The debate has taken a particularly heated turn when it comes to the future of key figures in our judiciary. The current controversy over whether to remove or retain figures such as Martha Koome, alongside other Supreme Court judges, underscores the potential perils of a self-referential judicial system. According to the law, even a judge removed from office has the right to appeal the decision to the Supreme Court a clause that, in practice, pits judges against their peers in what can only be described as a legal quagmire. It is a conundrum that suggests the judiciary might ultimately decide its own fate, thereby undermining the very principles of impartial oversight.

Looking ahead to 2027, there looms a disquieting prospect: if the Supreme Court finds itself forced to adjudicate on its own members’ conduct, the institution might adopt a defensive posture. There is a growing concern that, in the event of a failed removal process, the Court could become even more hostile toward government initiatives like Kenya Kwanza, which advocate sweeping reforms across the political and judicial spectrum.

This is not merely an academic debate. The ramifications of such legal entanglements extend to the very fabric of our constitutional order. Consider the case of Ahmed Nassir, who has been banned from appearing before the Court. While this exclusion might appear draconian, it is not without precedent other jurisdictions have imposed similar restrictions on advocates who are deemed to have openly disparaged the courts, even as they continue to practice law. Such measures, though harsh, have served as effective means of maintaining the dignity and authority of the judiciary. Yet, they also serve as a stark reminder of the inherent dangers of allowing unchecked criticism within an institution that is meant to be above reproach.
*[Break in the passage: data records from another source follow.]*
Lemma alloc_step_ok hook range_hook read o v s : stats_ok sb v (fst s) (snd s) -> alloc_allowed o s ->
  exists r v' s', alloc_step hook range_hook read o v = Done (r, v') /\ alloc_spec o s r s' /\ stats_ok sb v' (fst s') (snd s').
Proof using V.
  destruct s as [I B]. cbn [fst snd]. intros S Ha. destruct o as [ino x d|blk x|c k x|dir d|goal|goal len]; cbn [alloc_step alloc_allowed] in *.
  - destruct Ha as [Hi Hx]. destruct (inode_stats_ok sb V v I B ino x d S Hi Hx) as (v' & -> & S'). cbn [obind]. do 2 eexists. exists (upd I ino x, B).
    split; [done|]. split; [constructor|done].
  - destruct Ha as [Hb Hx]. destruct (block_stats_ok sb V hook v I B blk x S Hb Hx) as (v' & -> & S'). cbn [obind]. do 2 eexists. exists (I, upd B (blk / ratio) x).
    split; [done|]. split; [constructor|done].
  - destruct Ha as (H1 & H2 & H3 & H4 & H5). destruct (range_stats_ok sb V range_hook v I B c k x S H1 H2 H3 H4 H5) as (v' & -> & S'). cbn [obind].
    do 2 eexists. exists (I, updr B c k x). split; [done|]. split; [constructor|done].
  - destruct Ha as [Hd Hu]. destruct (new_inode_ok sb V v I B dir S Hd Hu) as (r & ret & v1 & -> & S1 & Hf). cbn [obind].
    destruct Hf as [(i & -> & -> & Hi & Hfree)|(-> & -> & Hall)].
    + pose proof (vg_first _ V). destruct (inode_stats_ok sb V v1 I B i true d S1 ltac:(lia) Hfree) as (v2 & E & S2). change (delta true) with 1 in E. rewrite E. cbn [obind].
      do 2 eexists. exists (upd I i true, B). split; [done|]. split; [by constructor|done].
    + do 2 eexists. exists (I, B). split; [done|]. split; [by constructor|done].
  - destruct Ha as [Hg Hu]. destruct (alloc_block_ok sb V zeroed read hook v I B goal S Hg Hu ltac:(done)) as (r & ret & v' & -> & Hf & S').
    destruct Hf as [(b & -> & -> & Hb & Hfree)|(-> & -> & Hall)].
    + do 2 eexists. exists (I, upd B (b / ratio) true). split; [done|]. split; [by constructor|done].
    + do 2 eexists. exists (I, B). split; [done|]. split; [by constructor|done].
  - destruct Ha as (Hg & Hga & Hl & Hla & Hu & Hr).
    destruct (alloc_range_ok sb V range_hook zeroed (range_fuel sb) v I B goal len S Hu Hg Hga Hl Hla ltac:(done)) as [Hyes Hno]. destruct Hr as [Hrun|[Hrun Hlast]].
    + destruct (Hyes Hrun) as (b & v' & -> & Hb & Hba & S'). do 2 eexists. exists (I, updr B (b / ratio) (len / ratio) true). split; [done|]. split; [by constructor|done].
    + destruct (Hno Hrun Hlast) as (v' & -> & S'). do 2 eexists. exists (I, B). split; [done|]. split; [by constructor|done].
Qed.

Lemma alloc_run_ok hook range_hook read os : forall v s, stats_ok sb v (fst s) (snd s) -> alloc_safe os s ->
  exists rs v' s', alloc_run hook range_hook read os v = Done (rs, v') /\ alloc_specs os s rs s' /\ stats_ok sb v' (fst s') (snd s').
Proof using V.
  induction os as [|o os IH]; intros v s S Hs; cbn [alloc_run]; [exists [], v, s; split; [done|split; [constructor|done]]|]. destruct Hs as [Ha Hs].
  destruct (alloc_step_ok hook range_hook read o v s S Ha) as (r & v1 & s1 & -> & Hr & S1). cbn [obind].
  destruct (IH v1 s1 S1 (Hs r s1 Hr)) as (rs & v2 & s2 & -> & Hrs & S2). cbn [obind]. exists (r :: rs), v2, s2. split; [done|]. split; [by apply (SpecsCons _ _ _ _ s1)|done].
Qed.
End laws.
End spec.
Ultimately, this ongoing saga compels us to ask whether our Constitution, a document that should be a living blueprint for justice, is in dire need of a thorough review. The BBI proposal was designed with an eye toward modernizing our governance structures, but if its intended safeguards end up entangling us in legal and political limbo, then perhaps it is indeed time to revisit and refine the very framework that underpins our national life.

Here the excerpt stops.